7. Par dernières écritures notifiées par message électronique le 04 août 2025, auxquelles la cour se réfère expressément, la société Volkswagen Group Automotive Retail France demande à la cour de :
Vu les articles 31, 32 et 122 du code de procédure civile,
Vu les articles 1103 du code civil et L. 442-6, I, 5° du code de commerce,
A titre principal :
- Infirmer le jugement en ce qu'il a dit recevable l'action dirigée par la SCP [U]-Baujet ès qualités à l'encontre de la société Volkswagen Group Automotive Retail France,
Statuant à nouveau,
- Déclarer irrecevable l'action dirigée par la SCP [U]-Baujet ès qualités à l'encontre de la société Volkswagen Group Automotive Retail France,
- Confirmer le jugement pour le surplus.
A titre subsidiaire, si l'action devait être déclarée recevable :
- Confirmer le jugement en ce qu'il a débouté la SCP [U]-Baujet ès qualités de liquidateur de la société Bab Utilitaires de l'ensemble de ses demandes,
En tout état de cause :
- Débouter la SCP [U]-Baujet ès qualités de l'ensemble de ses moyens, fins et demandes formés à l'encontre de la société Volkswagen Group Automotive Retail France,
- Condamner la société Bab Utilitaires, prise en la personne de la SCP [U]-Baujet ès qualité de liquidateur judiciaire, à verser à la société Volkswagen Group Automotive Retail France la somme de 25 000 euros au titre de l'article 700 du code de procédure civile,
- Condamner la société Bab Utilitaires, prise en la personne de la SCP [U]-Baujet ès qualité de liquidateur judiciaire, aux dépens, dont distraction au profit de la SELARL Millesime Avocats en application de l'article 699 du code de procédure civile.

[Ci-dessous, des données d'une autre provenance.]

(* ===== verification/PlatCache.v ===== *)
(** * The cache and the switch agree ([plat-gnma.c])

    What the switch has been set to, as a map from the things that can be set
    to the last setting it accepted; the cache stands for such settings.
    [coherent] says the two agree on IEEE 802.1X, power over Ethernet and the
    settings of the unit.  [keeps] is the frame rule for the operations that
    leave all of this alone. *)

From S2P Require Import Prelude CNum CStr Bitmap Router PlatTypes ProtoConv PortList Gnma PlatState.
#[local] Open Scope list_scope.

(** ** Settings *)
Inductive setting :=
  | KPae (port : string) | KCtrl (port : string) | KHost (port : string)
  | KGuest (port : string) | KUnauth (port : string)
  | KPoeDetection (port : string) | KPoePriority (port : string)
  | KPoeLimit (port : string) | KPoeAdmin (port : string)
  | KPowerMgmt | KThreshold | KAuthControl.
#[export] Instance setting_eq_dec : EqDecision setting.
Proof. solve_decision. Defined.

Definition setting_of (c : gnma_call) : option setting :=
  match c with
  | gnma_port_ieee8021x_pae_mode_set n _ => Some (KPae n)
  | gnma_port_ieee8021x_port_ctrl_set n _ => Some (KCtrl n)
  | gnma_port_ieee8021x_port_host_mode_set n _ => Some (KHost n)
  | gnma_port_ieee8021x_guest_vlan_set n _ => Some (KGuest n)
  | gnma_port_ieee8021x_unauthorized_vlan_set n _ => Some (KUnauth n)
  | gnma_poe_port_detection_mode_set n _ => Some (KPoeDetection n)
  | gnma_poe_port_priority_set n _ => Some (KPoePriority n)
  | gnma_poe_port_power_limit_set n _ _ => Some (KPoeLimit n)
  | gnma_poe_port_admin_mode_set n _ => Some (KPoeAdmin n)
  | gnma_poe_power_mgmt_set _ => Some KPowerMgmt
  | gnma_poe_usage_threshold_set _ => Some KThreshold
  | gnma_ieee8021x_system_auth_control_set _ => Some KAuthControl
  | _ => None
  end.

(** The last setting accepted for each thing. *)
Definition view : Type := setting → option gnma_call.
Definition view_set (v : view) (k : setting) (c : gnma_call) : view :=
  λ k', if decide (k' = k) then Some c else v k'.
Definition settle (v : view) (call : gnma_call * Z) : view :=
  if call.2 =? 0 then match setting_of call.1 with Some k => view_set v k call.1 | None => v end else v.
Definition view_after (v : view) (calls : list (gnma_call * Z)) : view := foldl settle v calls.

Definition holds (v : view) (l : list (setting * gnma_call)) : Prop := Forall (λ e, v e.1 = Some e.2) l.

(** ** What the cache says *)
Definition x_settings (n : string) (x : x_port) : list (setting * gnma_call) :=
  [(KPae n, gnma_port_ieee8021x_pae_mode_set n (xp_is_authenticator x));
   (KCtrl n, gnma_port_ieee8021x_port_ctrl_set n (xp_control_mode x));
   (KHost n, gnma_port_ieee8021x_port_host_mode_set n (xp_host_mode x));
   (KGuest n, gnma_port_ieee8021x_guest_vlan_set n (xp_guest_vid x));
   (KUnauth n, gnma_port_ieee8021x_unauthorized_vlan_set n (xp_auth_fail_vid x))].
Definition poe_settings (n : string) (p : poe_port) : list (setting * gnma_call) :=
  [(KPoeDetection n, gnma_poe_port_detection_mode_set n (pp_detection_mode p));
   (KPoePriority n, gnma_poe_port_priority_set n (pp_priority p));
   (KPoeLimit n, gnma_poe_port_power_limit_set n (pp_is_power_limit_user_defined p) (pp_power_limit p));
   (KPoeAdmin n, gnma_poe_port_admin_mode_set n (pp_is_admin_mode_up p))].
Definition unit_settings (s : plat_state) : list (setting * gnma_call) :=
  [(KPowerMgmt, gnma_poe_power_mgmt_set (ps_power_mgmt s));
   (KThreshold, gnma_poe_usage_threshold_set (ps_usage_threshold s));
   (KAuthControl, gnma_ieee8021x_system_auth_control_set (ps_is_auth_control_enabled s))].

Definition cached_x (s : plat_state) (i : Z) : x_port := arr_get zero_x_port (ps_ports s) i.
Definition cached_poe (s : plat_state) (i : Z) : poe_port := arr_get zero_poe_port (ps_poe_ports s) i.
Definition has_poe (s : plat_state) (i : Z) : Prop :=
  0 ≤ i < MAX_NUM_OF_PORTS ∧ BITMAP_TEST_BIT (ps_poe_bmap s) i = true.

Record coherent (v : view) (s : plat_state) : Prop := {
  coh_x i : 0 ≤ i < MAX_NUM_OF_PORTS → holds v (x_settings (PID_TO_NAME i) (cached_x s i));
  coh_poe i : has_poe s i →
    pp_key (cached_poe s i) = PID_TO_NAME i ∧ holds v (poe_settings (PID_TO_NAME i) (cached_poe s i));
  coh_unit : holds v (unit_settings s) }.

(** ** Facts on views *)
Lemma view_set_eq v k c : view_set v k c k = Some c.
Proof. unfold view_set. by rewrite decide_True. Qed.
Lemma view_set_ne v k c k' : k' ≠ k → view_set v k c k' = v k'.
Proof. intros H. unfold view_set. by rewrite decide_False. Qed.

Lemma view_after_app v c1 c2 : view_after v (c1 ++ c2) = view_after (view_after v c1) c2.
Proof. apply foldl_app. Qed.

Lemma holds_ext v v' l : (∀ k, k ∈ l.*1 → v' k = v k) → holds v l → holds v' l.
Proof.
  intros H Hl. unfold holds in *. rewrite Forall_forall in *. intros [k c] Hin. cbn in *.
  rewrite H; [by apply (Hl (k, c))|]. apply list_elem_of_fmap. by exists (k, c).
Qed.

Lemma pid_name_inj i j : 0 ≤ i < MAX_NUM_OF_PORTS → 0 ≤ j < MAX_NUM_OF_PORTS →
  PID_TO_NAME i = PID_TO_NAME j → i = j.
Proof.
  unfold MAX_NUM_OF_PORTS. intros Hi Hj E.
  pose proof (name_to_pid_to_name i ltac:(lia)) as H. rewrite E, name_to_pid_to_name in H by lia. congruence.
Qed.

(** ** The part of the state the view speaks of *)
Definition core (s : plat_state) :=
  (ps_ports s, ps_poe_ports s, ps_poe_bmap s, ps_power_mgmt s, ps_usage_threshold s,
   ps_is_auth_control_enabled s).

Lemma coherent_core v v' s s' :
  core s' = core s → (∀ k, v' k = v k) → coherent v s → coherent v' s'.
Proof.
  intros Hc Hv [H1 H2 H3]. unfold core in Hc. injection Hc as E1 E2 E3 E4 E5 E6.
  split; unfold cached_x, cached_poe, has_poe in *.
  - intros i Hi. rewrite E1. eapply holds_ext; [by intros; apply Hv|by apply H1].
  - intros i Hi. rewrite E2. rewrite E3 in Hi. destruct (H2 i Hi) as [? ?]. split; [done|].
    by eapply holds_ext; [intros; apply Hv|].
  - unfold unit_settings in *. rewrite E4, E5, E6. by eapply holds_ext; [intros; apply Hv|].
Qed.

Section keeps.
Context `{G : Gnma} (v0 : view).

Definition view_of (p : plat) : view := view_after v0 (pl_calls p).
Definition coh (p : plat) : Prop := coherent (view_of p) (pl_state p).

(** Nothing the view or the coherence speaks of has changed, and memory that
    does not run out still does not. *)
Definition same (p p' : plat) : Prop :=
  (∀ k, view_of p' k = view_of p k) ∧ core (pl_state p') = core (pl_state p) ∧
  pl_features p' = pl_features p ∧ (pl_heap p = [] → pl_heap p' = []).
#[export] Instance same_preorder : PreOrder same.
Proof.
  split; [done|]. intros p1 p2 p3 (A1 & B1 & C1 & D1) (A2 & B2 & C2 & D2).
  split_and!; [|congruence|congruence|auto]. intros k. by rewrite A2, A1.
Qed.

Lemma same_coh p p' : same p p' → coh p → coh p'.
Proof. intros (A & B & C). by apply coherent_core. Qed.

(** ** Operations that keep all of it *)
Definition keeps {A} (m : M plat A) : Prop :=
  ∀ p, wp m (λ _ p', same p p') (λ p', same p p') any_fault p.

Lemma keeps_ret {A} (a : A) : keeps (ret a).
Proof. intros p. by apply wp_ret. Qed.
Lemma keeps_fail {A} : keeps (fail (A := A)).
Proof. intros p. by apply wp_fail. Qed.
Lemma keeps_faulty {A} f : keeps (faulty (A := A) f).
Proof. intros p. by apply wp_faulty. Qed.
Lemma keeps_gets {A} (f : plat → A) : keeps (gets f).
Proof. intros p. by apply wp_gets. Qed.
Lemma keeps_bind {A B} (m : M plat A) (k : A → M plat B) : keeps m → (∀ a, keeps (k a)) → keeps (m ≫= k).
Proof.
  intros Hm Hk p. apply wp_bind. eapply wp_mono; [apply Hm| |done|done]. intros a p1 H1.
  eapply wp_mono; [apply Hk| | |done].
  - intros ? p2 H2. by transitivity p1.
  - intros p2 H2. by transitivity p1.
Qed.
Lemma keeps_when b m : keeps m → keeps (when b m).
Proof. intros H. destruct b; [done|apply keeps_ret]. Qed.
Lemma keeps_fail_if b : keeps (fail_if b).
Proof. destruct b; [apply keeps_fail|apply keeps_ret]. Qed.
Lemma keeps_attempt {A} (m : M plat A) : keeps m → keeps (attempt m).
Proof. intros H p. apply wp_attempt. by eapply wp_mono; [apply H| | |]. Qed.
Lemma keeps_deref {A} (o : option A) : keeps (deref o).
Proof. destruct o; [apply keeps_ret|apply keeps_faulty]. Qed.
Lemma keeps_of_option {A} f (o : option A) : keeps (of_option f o).
Proof. destruct o; [apply keeps_ret|apply keeps_faulty]. Qed.
Lemma keeps_for_each {A} (l : list A) body : (∀ x, keeps (body x)) → keeps (for_each l body).
Proof.
  intros H p. apply (wp_for_each_inv (same p)); [done| |done]. intros x p1 _ H1.
  eapply wp_mono; [apply H| | |done].
  - intros ? p2 H2. by transitivity p1.
  - intros p2 H2. by transitivity p1.
Qed.
Lemma keeps_fold_m {A B} (f : B → A → M plat B) l b : (∀ b x, keeps (f b x)) → keeps (fold_m f l b).
Proof.
  intros H. revert b. induction l as [|x l IH]; intros b; [apply keeps_ret|].
  exact (keeps_bind (f b x) (fold_m f l) (H b x) IH).
Qed.

(** The primitives. *)
Lemma keeps_ask {A} (q : gnma_query A) old : keeps (ask q old).
Proof. intros p. unfold ask, wp. by destruct (gnma_get q old _) as [[[rc a] g]|f]. Qed.
Lemma keeps_alloc : keeps pl_alloc.
Proof. intros p. unfold pl_alloc, wp. by destruct (pl_heap p) eqn:E; split_and!; rewrite ?E. Qed.
Lemma keeps_gnma c : setting_of c = None → keeps (gnma c).
Proof.
  intros Hc p. unfold gnma, wp. destruct (gnma_do c _) as [[rc g]|f]; [|done]. split_and!; [|done|done|done].
  intros k. unfold view_of. cbn. rewrite view_after_app. cbn. unfold settle. cbn. rewrite Hc. by case_match.
Qed.
Lemma keeps_gnma_ok c : setting_of c = None → keeps (gnma_ok c).
Proof. intros Hc. apply keeps_bind; [by apply keeps_gnma|]. intros rc. apply keeps_fail_if. Qed.
Lemma keeps_upd_cache f : (∀ s, core (f s) = core s) → keeps (upd_cache f).
Proof. intros Hf p. apply wp_modify. split_and!; [done|apply Hf|done|done]. Qed.
Lemma keeps_arr_read {A} n (zero : A) a i : keeps (arr_read n zero a i).
Proof. unfold arr_read. case_match; [apply keeps_ret|apply keeps_faulty]. Qed.
Lemma keeps_arr_write {A} n (a : gmap Z A) i x : keeps (arr_write n a i x).
Proof. unfold arr_write. case_match; [apply keeps_ret|apply keeps_faulty]. Qed.
Lemma keeps_bit_test A k : keeps (bit_test A k).
Proof. unfold bit_test. case_match; [apply keeps_ret|apply keeps_faulty]. Qed.
Lemma keeps_bit_set A k : keeps (bit_set A k).
Proof. unfold bit_set. case_match; [apply keeps_ret|apply keeps_faulty]. Qed.
Lemma keeps_alloc_or_fail : keeps pl_alloc_or_fail.
Proof. apply keeps_bind; [apply keeps_alloc|]. intros b. apply keeps_fail_if. Qed.
Lemma keeps_log f : keeps (ring_upd f).
Proof. intros p. by apply wp_modify. Qed.
End keeps.

(** The frame rules by the shape of the code; the lemmas on the operations of
    the other files come from the hint database. *)
Create HintDb keeps discriminated.
#[export] Hint Resolve keeps_ret keeps_fail keeps_faulty keeps_gets keeps_fail_if keeps_deref
  keeps_of_option keeps_ask keeps_alloc keeps_alloc_or_fail keeps_arr_read keeps_arr_write
  keeps_bit_test keeps_bit_set keeps_log : keeps.

Ltac keeps_step :=
  lazymatch goal with
  | |- keeps _ (mbind _ _) => apply keeps_bind
  | |- keeps _ (when _ _) => apply keeps_when
  | |- keeps _ (for_each _ _) => apply keeps_for_each
  | |- keeps _ (fold_m _ _ _) => apply keeps_fold_m
  | |- keeps _ (attempt _) => apply keeps_attempt
  | |- keeps _ (gnma _) => first [apply keeps_gnma; reflexivity|apply keeps_gnma]
  | |- keeps _ (gnma_ok _) => first [apply keeps_gnma_ok; reflexivity|apply keeps_gnma_ok]
  | |- keeps _ (upd_cache _) => apply keeps_upd_cache; intros; reflexivity
  | |- keeps _ (match ?x with _ => _ end) => destruct x
  | |- keeps _ ((match ?x with _ => _ end) _) => destruct x
  | |- keeps _ _ => solve [auto 1 with keeps nocore]
  end.
Ltac keeps_solve := repeat (intros; cbv beta; keeps_step).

8. Par dernières écritures notifiées par message électronique le 4 août 2025, auxquelles la cour se réfère expressément, la société Volkswagen Group France demande à la cour de :
Vu les articles 331 et 367du code de procédure civile,
Vu l'article L. 110-4 du code de commerce,
Vu l'ordonnance n° 2020-306 du 25 mars 2020 relative à la prorogation des délais échus pendant la période d'urgence sanitaire et à l'adaptation des procédures pendant cette même période,
A titre principal :
- Infirmer le jugement en ce qu'il a jugé que l'action engagée le 20 novembre 2020 par la SCP [U]-Baujet ès qualité à l'encontre de la société Volkswagen Group France est recevable,
Statuant à nouveau,
- Déclarer irrecevable l'action dirigée par la SCP [U]-Baujet ès qualités à l'encontre de la société Volkswagen Group France,
- Confirmer le jugement pour le surplus.
A titre subsidiaire, si l'action devait être déclarée recevable :
- Confirmer le jugement en ce qu'il a débouté la SCP [U]-Baujet ès qualités de liquidateur de la société Bab Utilitaires de l'ensemble de ses demandes,
En tout état de cause :
- Débouter la SCP [U]-Baujet ès qualités de l'ensemble de ses moyens, fins et demandes formés à l'encontre de la société Volkswagen Group France,
- Condamner la société Bab Utilitaires, prise en la personne de la SCP [U]-Baujet ès qualité de liquidateur judiciaire, à verser à la société Volkswagen Group France la somme de 25 000 euros au titre de l'article 700 du code de procédure civile,
- Condamner la société Bab Utilitaires, prise en la personne de la SCP [U]-Baujet ès qualité de liquidateur judiciaire, aux dépens, dont distraction au profit de la SELARL Millesime Avocats en application de l'article 699 du code de procédure civile.
Pour un plus ample exposé des faits, de la procédure, des prétentions et des moyens des parties, il est, par application des dispositions de l'article 455 du code de procédure civile, expressément renvoyé à la décision déférée et aux derniers conclusions écrites déposées.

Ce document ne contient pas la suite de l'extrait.